Pierre longe le littoral pour rentrer au logement qu'il a loué pour l'été. Il aime évoluer dans cette pénombre où personne ne peut le reconnaître. Il a l'impression de pouvoir être qui il souhaite. Un inconnu dans cette nuit noire. Il profite des remous des vagues qui se retirent paisiblement du sable. Il observe les étoiles brillant dans le ciel. Il n'en a que peu l'occasion durant la saison. La pollution lumineuse des capitales dans lesquelles il voyage éteint bien souvent ces astres porteurs d'une once d'espoir.

Il entend au loin un air joyeux. Des rires. Des bouteilles en verre qui s'entrechoquent. Un groupe d'amis célébrant cette soirée d'été qu'ils aimeraient voir durer pour l'éternité. Le pilote sourit. Il a beau s'être imposé cette solitude, il a hâte de retrouver ses amis. Et aussi, un peu, les circuits.

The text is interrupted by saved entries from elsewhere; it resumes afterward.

(* ===== verification/ApplicationContextSpec.v ===== *)
(** * What the application context promises

    The command line options are exactly the properties they say, numeric
    properties are in range, and the two channel mappings share no identifier. *)

From Stdlib Require Import Ascii.
From S2P Require Import Prelude Float64 BaseExceptions PortID Format PropertyTree ChannelMapping.
From S2P Require Import ChannelMappingSpec ApplicationContext.

Local Open Scope Z_scope.

Section ContextSpec.
Context `{PropertyTree, !PropertyTreeLaws _}.

(** [opt] is [key=value] with a key that holds no further sign. *)
Definition option_of (opt key value : string) : Prop :=
  opt = key +:+ "=" +:+ value /\ key <> "" /\ "="%char ∉ String.list_ascii_of_string key.

Lemma split_option_Some opt key value :
  split_option opt = Some (key, value) <->
  opt = key +:+ "=" +:+ value /\ "="%char ∉ String.list_ascii_of_string key.
Proof.
  revert key; induction opt as [|c opt IH]; intros key; cbn.
  - split; [done|]. intros [E _]. by destruct key.
  - destruct (Ascii.eqb_spec c "=") as [->|Hc].
    + split.
      * intros [= <- <-]. split; [done|]. cbn. intros Hin. by apply elem_of_nil in Hin.
      * intros [E Hk]. destruct key as [|c' key]; cbn in *; [by injection E as ->|].
        injection E as <- _. set_solver.
    + destruct (split_option opt) as [[k v]|] eqn:Hs.
      * split.
        -- intros [= <- <-]. destruct (proj1 (IH k) eq_refl) as [-> Hk]. split; [done|].
           cbn. set_solver.
        -- intros [E Hk]. destruct key as [|c' key]; cbn in *; [by injection E|].
           injection E as <- E. pose proof (proj2 (IH key)) as IHk.
           specialize (IHk ltac:(split; [done|set_solver])). congruence.
      * split; [done|]. intros [E Hk]. destruct key as [|c' key]; cbn in *; [by injection E|].
        injection E as <- E. pose proof (proj2 (IH key)) as IHk.
        specialize (IHk ltac:(split; [done|set_solver])). congruence.
Qed.

Lemma getProperty_present {T} (tr : string -> option T) ctx path v :
  getProperty tr ctx path = Ret v <-> exists c, get_child_optional (config_ ctx) path = Some c /\ tr (pt_data c) = Some v.
Proof.
  unfold getProperty, get_optional. destruct (get_child_optional (config_ ctx) path) as [c|].
  - destruct (tr (pt_data c)) as [v'|] eqn:E; split; try naive_solver.
  - naive_solver.
Qed.

(** A property keeps its value when another one is set. *)
Lemma getProperty_frame {T} (tr : string -> option T) ctx path v key value :
  hasProperty ctx key = false -> getProperty tr ctx path = Ret v ->
  getProperty tr (set_config (put (config_ ctx) key value) ctx) path = Ret v.
Proof.
  intros Hno (c & Hc & Ht)%getProperty_present. apply getProperty_present. cbn.
  destruct (decide (path_keys path = path_keys key)) as [E|Hne].
  - unfold hasProperty in Hno. by rewrite <- (get_path_keys _ _ _ E), Hc in Hno.
  - destruct (get_put_ne _ _ value _ _ Hne Hc) as (c' & -> & Ed). exists c'. by rewrite Ed.
Qed.

Lemma getProperty_set ctx key value :
  getProperty tr_string (set_config (put (config_ ctx) key value) ctx) key = Ret value.
Proof.
  apply getProperty_present. cbn. destruct (get_put (config_ ctx) key value) as (c & -> & <-). eauto.
Qed.

(** What setting a new property does to the configuration: the property has its value, the
    others keep theirs, and no further path comes into being but those that lead to the
    property, which are empty. *)
Definition only_sets (ctx ctx' : ApplicationContext) (key value : string) : Prop :=
  getProperty tr_string ctx' key = Ret value /\
  (forall path v, getProperty tr_string ctx path = Ret v -> getProperty tr_string ctx' path = Ret v) /\
  (forall path, hasProperty ctx path = false -> path_keys path <> path_keys key ->
     if decide (path_keys path `prefix_of` path_keys key) then getProperty tr_string ctx' path = Ret ""
     else hasProperty ctx' path = false) /\
  ctx' = set_config (config_ ctx') ctx.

Parce que ce sont des moments de travail mais surtout des moments de vie. Il jalouse presque ces jeunes insouciants qui profite de la nuit. Parfois, il a l'impression que tous les sacrifices que lui et sa famille ont concédé ne valent pas le prix de sa réussite. Mais lorsque cette pensée l'envahit, aussitôt il culpabilise. Pierre aime ce qu'il fait. Il n'y a pas d'autres endroits au monde où il est plus heureux que derrière un volant, s'arrachant à chaque dépassement. Mais comme dans toute la société, cela ne suffit pas. Politique, argent et pouvoir s'en mêlent. Et tout ne dépend pas de lui.

Il aimerait pouvoir revivre à nouveau sa première fois. Quand le bruit assourdissant de son moteur de kart faisait vibrer son âme. Quand le parfum unique de l'essence le faisait frissonner. L'une de ses odeurs préférées. Piquante. Épicée. Mais tellement puissante et captivante. Cette saveur qui fait monter en lui l'excitation de la course et qui annonce vitesse et frisson.

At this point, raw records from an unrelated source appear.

Lemma hasRemaining_lookup ports pe :
  portTemplate_ pe = ports -> hasRemainingElements pe = true ->
  exists port, ports !! nextTemplateIndex_ pe = Some port /\ next_port pe = Ret port.
Proof.
  unfold hasRemainingElements, next_port. intros -> Hlt%Nat.ltb_lt.
  destruct (lookup_lt_is_Some_2 ports _ Hlt) as [port E]. rewrite E. eauto.
Qed.

Lemma var_length ports pe : partial_ok ports pe -> (length (var_ pe) <= nextTemplateIndex_ pe)%nat.
Proof.
  intros Hp. pose proof (sublist_length _ _ (po_ports _ _ Hp)) as Hl.
  rewrite length_map, length_take in Hl. lia.
Qed.

(** Reading or dropping the value of the next port. *)
Lemma pushNextValue_ok ports pe (port : PortID) a :
  partial_ok ports pe -> hasRemainingElements pe = true -> ports !! nextTemplateIndex_ pe = Some port ->
  port.1 <> fmiTypeUnknown -> any_type a = Some port.1 ->
  exists pe', pushNextValue a pe = Ret pe' /\ partial_ok ports pe' /\
    var_ pe' = var_ pe ++ [{| id_ := port; data_ := a |}] /\ nextTemplateIndex_ pe' = S (nextTemplateIndex_ pe).
Proof.
  intros Hp Hrem Hport Hu Ha. pose proof (var_length _ _ Hp) as Hl.
  pose proof (lookup_lt_Some _ _ _ Hport) as Hlt.
  unfold pushNextValue. rewrite Hrem. cbn [assert_ obind].
  rewrite obind_assert.
  2: { apply Nat.ltb_lt. rewrite (po_template _ _ Hp). exact (Nat.le_lt_trans _ _ _ Hl Hlt). }
  unfold next_port. rewrite (po_template _ _ Hp), Hport. cbn [obind].
  eexists. split; [reflexivity|]. split; [|done]. destruct Hp as [Ht Hi Hs Hv].
  split; cbn [portTemplate_ nextTemplateIndex_ var_]; [done|exact Hlt| |].
  - rewrite (take_S_r _ _ _ Hport), map_app. by apply sublist_app.
  - apply Forall_app. split; [done|]. repeat constructor. by apply isValid_type.
Qed.

Lemma ignoreNextValue_ok ports pe :
  partial_ok ports pe -> hasRemainingElements pe = true ->
  exists pe', ignoreNextValue pe = Ret pe' /\ partial_ok ports pe' /\
    var_ pe' = var_ pe /\ nextTemplateIndex_ pe' = S (nextTemplateIndex_ pe).
Proof.
  intros Hp Hrem. destruct (hasRemaining_lookup ports pe (po_template _ _ Hp) Hrem) as (port & Hport & _).
  unfold ignoreNextValue. rewrite Hrem. cbn [assert_ obind].
  eexists. split; [reflexivity|]. split; [|done]. destruct Hp as [Ht Hi Hs Hv].
  split; cbn [portTemplate_ nextTemplateIndex_ var_]; [done|by eapply lookup_lt_Some| |done].
  rewrite (take_S_r _ _ _ Hport). by apply sublist_inserts_r.
Qed.

Lemma after_partial_open ports pe buf out :
  portTemplate_ pe = ports -> hasRemainingElements pe = true ->
  after_partial ports pe buf out =
  {| d_msg := Some (var_ pe, nextTemplateIndex_ pe); d_buf := buf; d_out := out |}.
Proof. unfold after_partial, advance, hasRemainingElements. by intros -> ->. Qed.

(** The state in which [processRawDataToEvent] returns. *)
Definition processed (ports : list PortID) (st : ParsingStatus) (pe : PartialEvent) (buf : list Z)
    (out : list (list Variable_t)) : Prop :=
  match state st with
  | Ok | TypeConversionError => buf = [] \/ hasRemainingElements pe = false
  | InvalidBufferContent =>
      hasRemainingElements pe = true /\
      dstep ports (after_partial ports pe buf out) =
        Some (false, {| d_msg := None; d_buf := []; d_out := out ++ [var_ pe] |})
  | Incomplete =>
      hasRemainingElements pe = true /\ dstep ports (after_partial ports pe buf out) = None
  end.

(** What the loop makes of a partial event and a buffer. *)
Definition loop_result (ports : list PortID) (out : list (list Variable_t)) (pe : PartialEvent) (buf : list Z)
    (r : result (ParsingStatus * PartialEvent * list Z)) : Prop :=
  exists st' pe' buf', r = Ret (st', pe', buf') /\
    partial_ok ports pe' /\ Forall byte_ok buf' /\ (length buf' <= length buf)%nat /\
    rtc (any_step ports) (after_partial ports pe buf out) (after_partial ports pe' buf' out) /\
    processed ports st' pe' buf' out /\
    (buf <> [] -> hasRemainingElements pe = true ->
     state st' = Ok \/ state st' = TypeConversionError -> (length buf' < length buf)%nat).

(** The loop ends. *)
Lemma process_loop_end ports out fuel st pe buf :
  (0 < fuel)%nat -> Forall byte_ok buf -> partial_ok ports pe -> processed ports st pe buf out ->
  (state st = Ok \/ state st = TypeConversionError -> buf = [] \/ hasRemainingElements pe = false) ->
  loop_result ports out pe buf (process_loop fuel st pe buf).
Proof.
  intros Hfuel Hok Hp Hpr Hst. destruct fuel as [|fuel]; [lia|]. exists st, pe, buf.
  split; [|split_and!; [done..|constructor|done|intros Hne Hrem [? | ?]%Hst; congruence]].
  cbn [process_loop]. destruct buf as [|z buf]; [done|].
  destruct (hasRemainingElements pe); [|by rewrite andb_false_r].
  rewrite bool_decide_false, andb_false_r; [done|]. intros [? | ?]%Hst; done.
Qed.

(** A turn that reads a value or drops it. *)
Lemma loop_result_step ports out pe pe1 buf buf1 r :
  dstep ports (after_partial ports pe buf out) = Some (true, after_partial ports pe1 buf1 out) ->
  (length buf1 < length buf)%nat -> loop_result ports out pe1 buf1 r -> loop_result ports out pe buf r.
Proof.
  intros Hs Hl (st' & pe' & buf' & -> & Hp' & Hok' & Hl' & Hrun & Hpr & Hlt). exists st', pe', buf'.
  split_and!; try done; [lia|by eapply rtc_l; [exists true|]|lia].
Qed.

Lemma process_loop_ok ports out fuel st pe buf :
  Forall (fun p : PortID => p.1 <> fmiTypeUnknown) ports -> Forall byte_ok buf ->
  partial_ok ports pe -> (length buf < fuel)%nat -> state st = Ok \/ state st = TypeConversionError ->
  loop_result ports out pe buf (process_loop fuel st pe buf).
Proof.
  intros Hknown. revert st pe buf; induction fuel as [|fuel IH]; intros st pe buf Hok Hp Hfuel Hst; [lia|].
  destruct (decide (buf = [] \/ hasRemainingElements pe = false)) as [Hend|Hgo].
  { apply process_loop_end; try done; [lia|]. unfold processed. by destruct Hst as [-> | ->]. }
  destruct buf as [|z buf]; [tauto|]. destruct (hasRemainingElements pe) eqn:Hrem; [clear Hgo|tauto].
  cbn [process_loop]. rewrite Hrem, bool_decide_true, blen_cons, (proj2 (Z.ltb_lt 0 _)) by (try done; pose proof (blen_nonneg buf); lia).
  cbn [andb]. destruct (hasRemaining_lookup ports pe (po_template _ _ Hp) Hrem) as (port & Hport & Hnext).
  pose proof (Forall_lookup_1 _ _ _ _ Hknown Hport) as Hu.
  unfold getNextPortType. rewrite Hrem, Hnext. cbn [assert_ obind]. rewrite bool_decide_false by done.
  cbn [negb assert_ obind].
  destruct (reads_readNextVariable port.1 z buf) as ([sc md] & v & buf1 & Hr & Hst1); [by inversion Hok|].
  rewrite Hr. cbn [obind state] in Hst1 |- *.
  assert (Hstep : dstep ports (after_partial ports pe (z :: buf) out) = _) by
    (rewrite (after_partial_open ports pe _ out (po_template _ _ Hp) Hrem); unfold dstep; cbn [d_buf d_msg d_out];
     rewrite Hport, Hr; reflexivity).
  destruct sc.
  - destruct Hst1 as ((a & -> & Ha) & Hc & _).
    destruct (pushNextValue_ok ports pe port a Hp Hrem Hport Hu Ha) as (pe1 & -> & Hp1 & Hv1 & Hi1).
    cbn [obind]. apply consumed_length in Hc as Hl. apply (loop_result_step _ _ _ pe1 _ buf1); [|done|].
    + rewrite Hstep. unfold after_partial. by rewrite Hv1, Hi1.
    + apply IH; [by eapply consumed_Forall|done|cbn in *; lia|by left].
  - destruct Hst1 as (Hc & _).
    destruct (ignoreNextValue_ok ports pe Hp Hrem) as (pe1 & Hig & Hp1 & Hv1 & Hi1).
    replace (match v with Some _ => ignoreNextValue pe | None => ignoreNextValue pe end)
      with (ignoreNextValue pe) by (by destruct v).
    rewrite Hig. cbn [obind]. apply consumed_length in Hc as Hl. apply (loop_result_step _ _ _ pe1 _ buf1); [|done|].
    + rewrite Hstep. unfold after_partial. by rewrite Hv1, Hi1.
    + apply IH; [by eapply consumed_Forall|done|cbn in *; lia|by right].
  - destruct Hst1 as (-> & _). apply process_loop_end; cbn in *; [lia|done|done|by split|by intros [|]].
  - destruct Hst1 as (-> & _). apply process_loop_end; cbn in *; [lia|done|done|by split|by intros [|]].
Qed.

(** The states of the subscriber during [commitData]. *)
Lemma decoder_of_open s pe buf sink :
  partial_ok (channelPorts_ s) pe -> hasRemainingElements pe = true -> pushed sink = pushed (eventSink_ s) ->
  decoder_of (set_data (Some pe) buf sink s) = after_partial (channelPorts_ s) pe buf (emitted s).
Proof.
  intros Hp Hrem Hs. rewrite (after_partial_open _ _ _ _ (po_template _ _ Hp) Hrem).
  unfold decoder_of, emitted. cbn. by rewrite Hs.
Qed.

Lemma decoder_of_pushed s pe buf sink :
  pushed sink = pushed (eventSink_ s) ->
  decoder_of (set_data None buf (sink_pushExternalEvent pe sink) s) =
  {| d_msg := None; d_buf := buf; d_out := emitted s ++ [var_ pe] |}.
Proof. intros Hs. unfold decoder_of, emitted. cbn. by rewrite pushed_push, Hs, map_app. Qed.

A cet instant, il désirait plus que tout monter dans un kart en espérant connaître à nouveau toutes ces sensations. Ce moment où il avait eu la satisfaction de découvrir que c'était sa passion. Sans pression. Il se souvenait de tout. Du vent contre lequel il luttait. De son cœur, qui battait à mille à l'heure. Il avait déjà pour ambition de gagner, mais l'essentiel était de s'amuser.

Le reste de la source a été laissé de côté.